:: Prompt ::
Your reply should consist solely of the lines from the start of the material below through the line containing "Definition MAX_TX_BUF_NUM : nat := 256.", reproduced exactly.

/---

(* ===== verification/HtcTx.v ===== *)
(** * The transmit path of ath9k_htc

    [drivers/net/wireless/ath/ath9k/htc_drv_txrx.c] and the transmit callback
    of [htc_drv_main.c]: slots (cookies) that name a frame to the target, the
    driver headers, the per-endpoint queues of frames that wait for a status,
    status events and those that come early, timeouts, the counter that stops
    and wakes the queues of mac80211, and draining.

    A frame handed to the host-target layer is in [in_flight] until that layer
    calls back.  A sender counts its frame only after it has handed it over;
    [uncounted] is the number of senders in between. *)

From S2P Require Import Prelude Ieee80211 Frame Reorder.


Module HtcTx.
Import Ieee80211 Frame.

Definition EINVAL : Z := 22.
Definition ENOBUFS : Z := 105.
Definition MAX_TX_BUF_NUM : nat := 256.
Definition ATH9K_HTC_TX_RESERVE : Z := 10.
Definition ATH9K_HTC_TX_THRESHOLD : Z := Z.of_nat MAX_TX_BUF_NUM - ATH9K_HTC_TX_RESERVE.
Definition ATH9K_HTC_TX_TIMEOUT_COUNT : Z := 40.
Definition ATH9K_HTC_MAX_TID : nat := 8.
Definition ATH9K_HTC_AMPDU : Z := 1.
Definition ATH9K_HTC_NORMAL : Z := 2.
Definition ATH9K_HTC_MGMT : Z := 4.
Definition ATH9K_HTC_TX_CTSONLY : Z := 1.
Definition ATH9K_HTC_TX_RTSCTS : Z := 2.
Definition ATH9K_TXKEYIX_INVALID : Z := 255.
Definition ATH9K_HTC_TXSTAT_ACK : Z := 0x01.
Definition ATH9K_HTC_TXSTAT_FILT : Z := 0x02.
Definition ATH9K_HTC_TXSTAT_RTC_CTS : Z := 0x04.
Definition ATH9K_HTC_TXSTAT_MCS : Z := 0x08.
Definition ATH9K_HTC_TXSTAT_CW40 : Z := 0x10.
Definition ATH9K_HTC_TXSTAT_SGI : Z := 0x20.
Definition WLAN_CIPHER_SUITE_WEP40 : Z := 0x000FAC01.
Definition WLAN_CIPHER_SUITE_TKIP : Z := 0x000FAC02.
Definition WLAN_CIPHER_SUITE_CCMP : Z := 0x000FAC04.
Definition WLAN_CIPHER_SUITE_WEP104 : Z := 0x000FAC05.
Definition sizeof_tx_mgmt_hdr : nat := 8.
Definition sizeof_tx_frame_hdr : nat := 12.

(** ** Frames *)

(** An interface as the transmit path sees it. *)
Record htc_vif := Vif { vif_index : Z; tsfadjust : list Z; use_cts_prot : bool }.

(** The control block of mac80211; a key is its cipher and hardware index. *)
Record tx_info := Info { vif : option htc_vif; ctl_ampdu : bool; hw_key : option (Z * Z); queue_mapping : Z; pae : bool }.

(** [struct ath9k_htc_tx_ctl]. *)
Record tx_ctl := Ctl { ctl_type : Z; epid : Z; txok : bool; ctl_sta_idx : Z; timestamp : Z }.

Record skb := Skb { data : list Z; info : tx_info; ctl : tx_ctl }.

Definition set_sk_data (s : skb) (d : list Z) : skb := Skb d (info s) (ctl s).
Definition completed (s : skb) (ok : bool) (now : Z) : skb :=
  Skb (data s) (info s) (Ctl (ctl_type (ctl s)) (epid (ctl s)) ok (ctl_sta_idx (ctl s)) now).

Definition ath9k_cmn_padpos (fc : Z) : Z :=
  24 + (if ieee80211_has_a4 fc then 6 else 0) + (if ieee80211_is_data_qos fc then IEEE80211_QOS_CTL_LEN else 0).

(** Enumeration [ath9k_key_type]: clear, WEP, AES, TKIP. *)
Definition ath9k_cmn_get_hw_crypto_keytype (i : tx_info) : Z :=
  match hw_key i with
  | None => 0
  | Some (cipher, _) =>
      if (cipher =? WLAN_CIPHER_SUITE_WEP40) || (cipher =? WLAN_CIPHER_SUITE_WEP104) then 1
      else if cipher =? WLAN_CIPHER_SUITE_TKIP then 3
      else if cipher =? WLAN_CIPHER_SUITE_CCMP then 2 else 0
  end.

Definition key_fields (i : tx_info) : Z * Z :=
  let t := ath9k_cmn_get_hw_crypto_keytype i in
  (t, if t =? 0 then ATH9K_TXKEYIX_INVALID else match hw_key i with Some (_, ix) => u8 ix | None => 0 end).

(** ** Endpoints *)

(** The endpoint numbers the target assigned. *)
Record endpoints := Eps { mgmt_ep : Z; cab_ep : Z; data_be_ep : Z; data_bk_ep : Z; data_vi_ep : Z; data_vo_ep : Z }.

Inductive qname := Qmgmt | Qcab | Qbe | Qbk | Qvi | Qvo.

#[global] Instance qname_eq_dec : EqDecision qname.
Proof. solve_decision. Defined.

Section Driver.
Context (eps : endpoints).

Definition get_htc_epid (qnum : Z) : Z :=
  if qnum =? 0 then data_vo_ep eps else if qnum =? 1 then data_vi_ep eps else if qnum =? 2 then data_be_ep eps else data_bk_ep eps.

Definition get_htc_epid_queue (ep : Z) : option qname :=
  if ep =? mgmt_ep eps then Some Qmgmt
  else if ep =? cab_ep eps then Some Qcab
  else if ep =? data_be_ep eps then Some Qbe
  else if ep =? data_bk_ep eps then Some Qbk
  else if ep =? data_vi_ep eps then Some Qvi
  else if ep =? data_vo_ep eps then Some Qvo
  else None.

Definition is_data_ep (ep : Z) : bool :=
  (ep =? data_bk_ep eps) || (ep =? data_be_ep eps) || (ep =? data_vi_ep eps) || (ep =? data_vo_ep eps) || (ep =? cab_ep eps).

(** The slot, and the frame without the header of the driver. *)
Definition strip_drv_header (s : skb) : Z * skb :=
  let ep := epid (ctl s) in
  if ep =? mgmt_ep eps then ((data s).[6], set_sk_data s (drop sizeof_tx_mgmt_hdr (data s)))
  else if is_data_ep ep then ((data s).[10], set_sk_data s (drop sizeof_tx_frame_hdr (data s)))
  else (- EINVAL, s).

Definition check_cookie (s : skb) (cookie ep : Z) : bool :=
  let fcookie := if ep =? mgmt_ep eps then (data s).[6] else if is_data_ep ep then (data s).[10] else 0 in
  fcookie =? cookie.

(** ** Building the headers *)

Definition ath9k_htc_tx_mgmt (avp : option htc_vif) (s : skb) (sta_idx vif_idx slot : Z) : skb :=
  let d := data s in
  let d := match avp with
           | Some v => if ieee80211_is_probe_resp (frame_control d) then take 24 d ++ tsfadjust v ++ drop 32 d else d
           | None => d
           end in
  let '(key_type, keyix) := key_fields (info s) in
  let hdr := [u8 sta_idx; u8 vif_idx; 0; 0; key_type; keyix; u8 slot; 0] in
  Skb (hdr ++ d) (info s) (Ctl ATH9K_HTC_MGMT (mgmt_ep eps) false 0 0).

(** [rts] is the RTS threshold of the device. *)
Definition ath9k_htc_tx_data (rts : Z) (v : option htc_vif) (s : skb) (sta_idx vif_idx slot : Z) (is_cab : bool) : skb :=
  let d := data s in
  let fc := frame_control d in
  let type := if ctl_ampdu (info s) then ATH9K_HTC_AMPDU else ATH9K_HTC_NORMAL in
  let tidno := if ieee80211_is_data_qos fc then Z.land (d.[ieee80211_get_qos_ctl d]) IEEE80211_QOS_CTL_TID_MASK else 0 in
  let flags := if negb (rts =? 2 ^ 32 - 1) && (rts <? Z.of_nat (length d)) then ATH9K_HTC_TX_RTSCTS else 0 in
  let flags := if (Z.land flags ATH9K_HTC_TX_RTSCTS =? 0) && match v with Some v => use_cts_prot v | None => false end
               then Z.lor flags ATH9K_HTC_TX_CTSONLY else flags in
  let '(key_type, keyix) := key_fields (info s) in
  let hdr := [type; u8 sta_idx; u8 vif_idx; tidno] ++ put_be32 flags ++ [key_type; keyix; u8 slot; 0] in
  Skb (hdr ++ d) (info s)
    (Ctl type (if is_cab then cab_ep eps else get_htc_epid (queue_mapping (info s))) false (u8 sta_idx) 0).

\---

:: Task output ::
(* ===== verification/HtcTx.v ===== *)
(** * The transmit path of ath9k_htc

    [drivers/net/wireless/ath/ath9k/htc_drv_txrx.c] and the transmit callback
    of [htc_drv_main.c]: slots (cookies) that name a frame to the target, the
    driver headers, the per-endpoint queues of frames that wait for a status,
    status events and those that come early, timeouts, the counter that stops
    and wakes the queues of mac80211, and draining.

    A frame handed to the host-target layer is in [in_flight] until that layer
    calls back.  A sender counts its frame only after it has handed it over;
    [uncounted] is the number of senders in between. *)

From S2P Require Import Prelude Ieee80211 Frame Reorder.


Module HtcTx.
Import Ieee80211 Frame.

Definition EINVAL : Z := 22.
Definition ENOBUFS : Z := 105.
Definition MAX_TX_BUF_NUM : nat := 256.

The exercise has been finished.